2)冷却后加入5ml正己烷振荡，加入适量内标物(如十七烷酸甲酯)然后加入足量的饱和食盐水，静置分层后取上层正己烷相并加入无水硫酸钠脱水，过滤，所得样品即可进行气象色谱分析；气象色谱条件：选用sp2560色谱柱(avondale，pennsylvania)(30m*0.25mm*0.25m)，采用程序升温：初始温度100℃，然后按20℃/min升温到180℃，再按15℃/min升温至220℃，保持20min；柱压13.582psi，进样口温度250℃，fid检测器温度260℃。

实施例2

添加的苯甲酸对位衍生物为对甲基苯甲酸，添加方法如下：将对甲基苯甲酸溶于无水乙醇配成100×～1000×浓缩液，通过0.22μmpvdf的滤膜过滤除菌后，取适量加入发酵培养基，使其终浓度为0～3g/l，分别取第4～7d的发酵液测不同对甲基苯甲酸浓度下总油脂的含量，并对脂肪酸进行分析鉴定，其余同实施例1，具体结果如图2所示。

实施例3

添加的苯甲酸对位衍生物为叶酸，添加方法如下：将叶酸溶于无水乙醇配成100×～1000×浓缩液，通过0.22μmpvdf的滤膜过滤除菌后，取适量加入发酵培养基，使其终浓度为100mg/l～3g/l，分别取第4～7d的发酵液测不同叶酸浓度下总油脂的含量，并对脂肪酸进行分析鉴定，其余同实施例1，具体结果如图3所示。

实施例4

添加的苯甲酸对位衍生物为对氨基苯甲酸，添加方法如下：将对氨基苯甲酸溶于碱性水配成100×～1000×浓缩液，通过0.22μmmce的滤膜过滤除菌后，取适量加入发酵培养基，使其终浓度为100mg/l～3g/l，分别取第4～7d的发酵液测不同对氨基苯甲酸浓度下总油脂的含量，并对脂肪酸进行分析鉴定，其余同实施例1，具体结果如图4和图5所示。

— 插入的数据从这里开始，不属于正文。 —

(* ===== verification/RecoveryProps.v ===== *)
(** * The authority over time: transactions, live recovery, one editor per path *)

From Stdlib Require Import ZArith SpecFloat.
From stdpp Require Import relations.
From S2P Require Import Prelude PyValue Text Json Stamps Ledger Ownership Readiness SchedulerProps LeaseProps Claims Recovery ClaimsProps.
Import Ledger Ownership Readiness Claims Recovery.

#[local] Open Scope string_scope.
#[local] Open Scope Z_scope.
#[local] Open Scope list_scope.

Section WithHost.
Context (float_repr : spec_float -> string) (sha256 : string -> string) (py_repr : pyval -> string).
#[local] Abbreviation th := (token_hash sha256).

(** ** Ledger parts of the recoveries *)

Lemma overridden_same now c : same_claim c (overridden now c).
Proof. unfold overridden. destruct (is_active_claim c); by split. Qed.

Lemma overridden_inactive now c : is_active_claim (overridden now c) = false.
Proof. unfold overridden. by destruct (is_active_claim c) eqn:E. Qed.

Lemma replace_next e sessions old c secs revision l l' :
  ledger_ok l -> old ∈ l.(claims) -> is_active_claim old = true -> c.(cl_task) = old.(cl_task) ->
  replace_claim e sessions old c secs revision l = Ok l' -> next l l'.
Proof.
  intros Hok Ho Ha Et H. unfold replace_claim in H. apply result_bind_ok in H as (l2 & Hi & H). apply Ok_inj in H as <-.
  pose proof (lo_claims _ Hok) as Hcl.
  pose proof (end_only_next l old (overridden (e_now e)) Hok Ho (active_held _ Ha) (overridden_same _ _) (overridden_inactive _ _)) as N1.
  set (l1 := update_claim _ _ _) in *.
  destruct (co_tasks _ Hcl old Ho Ha) as (t & Ht & _).
  assert (forall x, x ∈ l1.(claims) -> held x = true -> is_active_claim x = true \/ x.(cl_task) <> old.(cl_task)) as Hl1.
  { intros x Hx Hh. destruct (decide (x.(cl_task) = old.(cl_task))) as [E|]; [left|by right].
    apply list_elem_of_fmap in Hx as (y & -> & Hy). destruct (String.eqb_spec y.(cl_id) old.(cl_id)) as [Ei|Ei].
    - rewrite (id_unique l y old Hcl Hy Ho Ei) in Hh. unfold overridden in Hh. rewrite Ha in Hh. discriminate Hh.
    - exfalso. apply Ei. f_equal. by apply (held_unique l y old Hcl Hy Ho Hh (active_held _ Ha) E). }
  assert (forall x, x ∈ l1.(claims) -> is_active_claim x = true -> x ∈ l.(claims) /\ x.(cl_task) <> old.(cl_task)) as Hact.
  { intros x Hx Hax. apply list_elem_of_fmap in Hx as (y & -> & Hy).
    destruct (String.eqb_spec y.(cl_id) old.(cl_id)) as [Ei|Ei]; [by rewrite overridden_inactive in Hax|].
    split; [done|]. intros E. apply Ei. f_equal.
    by apply (held_unique l y old Hcl Hy Ho (active_held _ Hax) (active_held _ Ha) E). }
  assert (next l1 (update_task (cl_task c) (fun t => set_status "in_progress" t.(tk_attention) e.(e_now) (t.(tk_version) + 1) revision t) l2)) as N2.
  { apply (insert_next sessions c _ t l1 l2); try done; [apply (nx_ok _ _ N1)|by rewrite Et| |].
    - intros x Hx Hh E. rewrite Et in E. destruct (Hl1 x Hx Hh) as [Hax|]; [|done]. by apply (Hact x Hx Hax).
    - intros c1 Hc1 Ha1. destruct (Hact c1 Hc1 Ha1) as [Hin Hne]. rewrite Et. by apply (co_apart _ Hcl old c1). }
  pose proof (next_trans _ _ _ N1 N2) as N. rewrite Et in N. eapply next_trans; [exact N|].
  apply insert_claim_ok in Hi as (-> & _).
  match type of N with next _ ?x =>
    refine (lock_map_next x (move_lock (cl_id old) (cl_id c) (cl_session c) (e_now e + secs)) (nx_ok _ _ N) _ _) end;
    intros x; unfold move_lock; by destruct (_ && _).
Qed.

(** Lanes and their tasks keep what makes them isolated, whatever becomes of their state. *)
Lemma lanes_next l f g ds :
  (forall la, (f la).(la_id) = la.(la_id) /\ (f la).(la_run) = la.(la_run) /\ (f la).(la_role) = la.(la_role) /\ (f la).(la_mode) = la.(la_mode)) ->
  (forall lt, (g lt).(lt_lane) = lt.(lt_lane) /\ (g lt).(lt_task) = lt.(lt_task)) ->
  ledger_ok l -> next l (with_lanes l (map f l.(lanes)) (map g l.(lane_tasks)) ds).
Proof.
  intros Hf Hg Hok. set (l' := with_lanes _ _ _ _).
  assert (forall la, isolated_workspace l' (f la) = isolated_workspace l la) as Hw.
  { intros la. destruct (Hf la) as (E1 & E2 & _ & E4). unfold isolated_workspace. by rewrite E1, E2, E4. }
  assert (forall integration run base, destination_exists l integration run base = true -> destination_exists l' integration run base = true) as Hd.
  { intros integration run base (la & Hla & H)%existsb_exists. apply existsb_exists. exists (f la). split; [by apply in_map|].
    destruct (Hf la) as (E1 & E2 & E3 & E4). rewrite E1, E2, E3, E4. rewrite !andb_true_iff in H |- *. destruct H as [[? Hlt] ?].
    split; [split; [done|]|done]. apply existsb_exists in Hlt as (lt & Hlt & Ht). apply existsb_exists. exists (g lt).
    destruct (Hg lt) as [-> ->]. split; [by apply in_map|done]. }
  assert (forall task run base integration, merge_place l task run base integration -> merge_place l' task run base integration) as Hp.
  { intros task run base integration (la & w & lt & Hla & Hws & Hlt & H). exists (f la), w, (g lt).
    destruct (Hf la) as (-> & -> & _), (Hg lt) as [-> ->]. rewrite Hw.
    split_and!; try apply H; [by apply list_elem_of_fmap_2|done|by apply list_elem_of_fmap_2]. }
  apply claims_next; try done; [|by intros c Hc; exists c]. apply (claims_fields l); [done|done| |apply (lo_claims _ Hok)].
  split; [done|]. intros t1 t2 (run & base & integration & H1 & H2 & H3 & H4). exists run, base, integration. auto.
Qed.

由上述实施例可知，本发明的方法发酵培养基中添加适量苯甲酸对位衍生物中的苯甲酸钠相较于裂殖壶菌在原始培养基中油脂产量提高了32.12％，添加对甲基苯甲酸油脂产量提高了38.21％，叶酸的添加使油脂产量提高了56.84％，对氨基苯甲酸使油脂产量提高了66.51％，但这类物质的添加对ω-3pufa并无抑制作用。

以上所述，仅为本发明的较佳实施例而已，故不能依此限定本发明实施的范围，即依本发明专利范围及说明书内容所作的等效变化与修饰，皆应仍属本发明涵盖的范围内。